スーツは斯く着るべしはゆっくりではあるが書きためている。次はスーツの項を載せるか靴を載せるか迷っていて、でも、まだどっちもまとまらないのであるが。
その他の部分をちまちま書き直したり、書き加えたりもしていて、ネクタイの長さを書くのを忘れていたので追記した。

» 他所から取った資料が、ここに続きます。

Lemma ba_copy_spec b mem :
  ba_wf b ->
  let '(err, b') := ba_copy_bmap junk mem b (set_array [] b) in
  (err = 0 /\ ba_wf b' /\ bm_start b' = bm_start b /\ bm_end b' = bm_end b /\ bm_real_end b' = bm_real_end b /\
   forall m, bm_start b <= m <= bm_real_end b -> ba_mem b' m = ba_mem b m) \/
  (err = EXT2_ET_NO_MEMORY /\ mem = false).
Proof.
  intros Hwf. unfold ba_copy_bmap, ba_alloc_private_data. destruct mem; [|by right]. cbn. left.
  pose proof (ba_size_pos b Hwf). pose proof (bw_len _ Hwf) as Hlen.
  change (ba_size (set_array [] b)) with (ba_size b).
  assert (HZ : zlen (zslice 0 (ba_size b) (bm_array b)) = ba_size b) by (apply zlen_zslice; lia).
  pose proof (junk_len (ba_size b)) as HJ. split_and!; try done.
  - destruct Hwf. split; try done; cbn; [by apply bytes_zsplice, junk_bytes; apply bytes_zslice|].
    rewrite zlen_splice by lia. unfold ba_size in *. cbn in *. lia.
  - intros m Hm. unfold ba_mem. cbn. apply bit_agree.
    assert (0 <= (m - bm_start b) / 8 < ba_size b) by (unfold ba_size; Z.div_mod_to_equations; lia).
    rewrite byte_at_zsplice, decide_True by lia. rewrite byte_at_zslice by lia. f_equal. lia.
Qed.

さてさて、いつ完成するやら。いや、このサイト、ブログなどと同じで、完成というものはないのではなかろうか。
ネクタイの長さについて
ネクタイの長さはどうするか。多くの教科書には大剣の先がベルトにかかる程度、と書かれている。だが、トラウザーズの股上の深さは様々である。腰骨のあたりまでしかない浅いもの。へそにかかるほど深いもの。股上の深さに合わせてネクタイの長さを調整するのだろうか。あり得ない。そもそも、ベルトにかかる程度というのは、ジレなしでジャケットのフロントを開けている場合の話ではなかろうか。
ネクタイが思想であり表現であるならば、もっと自由でなければならない。ネクタイには個性がある。長さ、厚さ、太さ、柔らかさ、etc.
ウィンザー公の有名な写真の一枚。玄関であろうか、足下には白い菊が鉢植えされている。紺のウィンドー・ペンのスーツにグレーのシャツ。フロントボタンを外してポケットに手を突っ込んでいるウィンザー公が映っている。この公のネクタイは短い。おそらく薄手のネクタイだ。トラウザーズも股上が深いものをはいているが、もし、ベルトにかかるくらいの長さで結となると、ノットのボリュームを出すことが出来ない。
ノットのボリュームと長さ、どちらを優先するか。ノットのボリュームを優先する。なぜなら、フロントボタンを留めていればネクタイの短さは気にならない。むしろ、長い方が問題で、フロントカットの裾からべろーんと出ているネクタイ。あれはみっともない。
ネクタイが長かったり、身長が低かったりすると、大剣よりも小剣が長くなることがある。あまりに長すぎる場合、わたしはトラウザーズの中に入れる。五センチくらい長いだけなら、そのままにしている。
ポケットチーフにも共通することであるが、ネクタイやチーフは決めすぎないことが重要だ。どこか崩れている。ノットが歪んでいたり、小剣が長かったり、ディンプルがずれていたり。いかにも作り込みましたというのはダサイ。自然な表情が必要なのだ。なぜか。人体が自然のものであるからだと思う。人の顔はシンメトリーではないし、人の表情は変わる。そういった自然の産物に対し、ネクタイの表情もまた自然である方が、調和をもたらすと思う。逆に、マネキンに絞めるネクタイが曲がっていたりすると気になるのが、その証左ではなかろうか。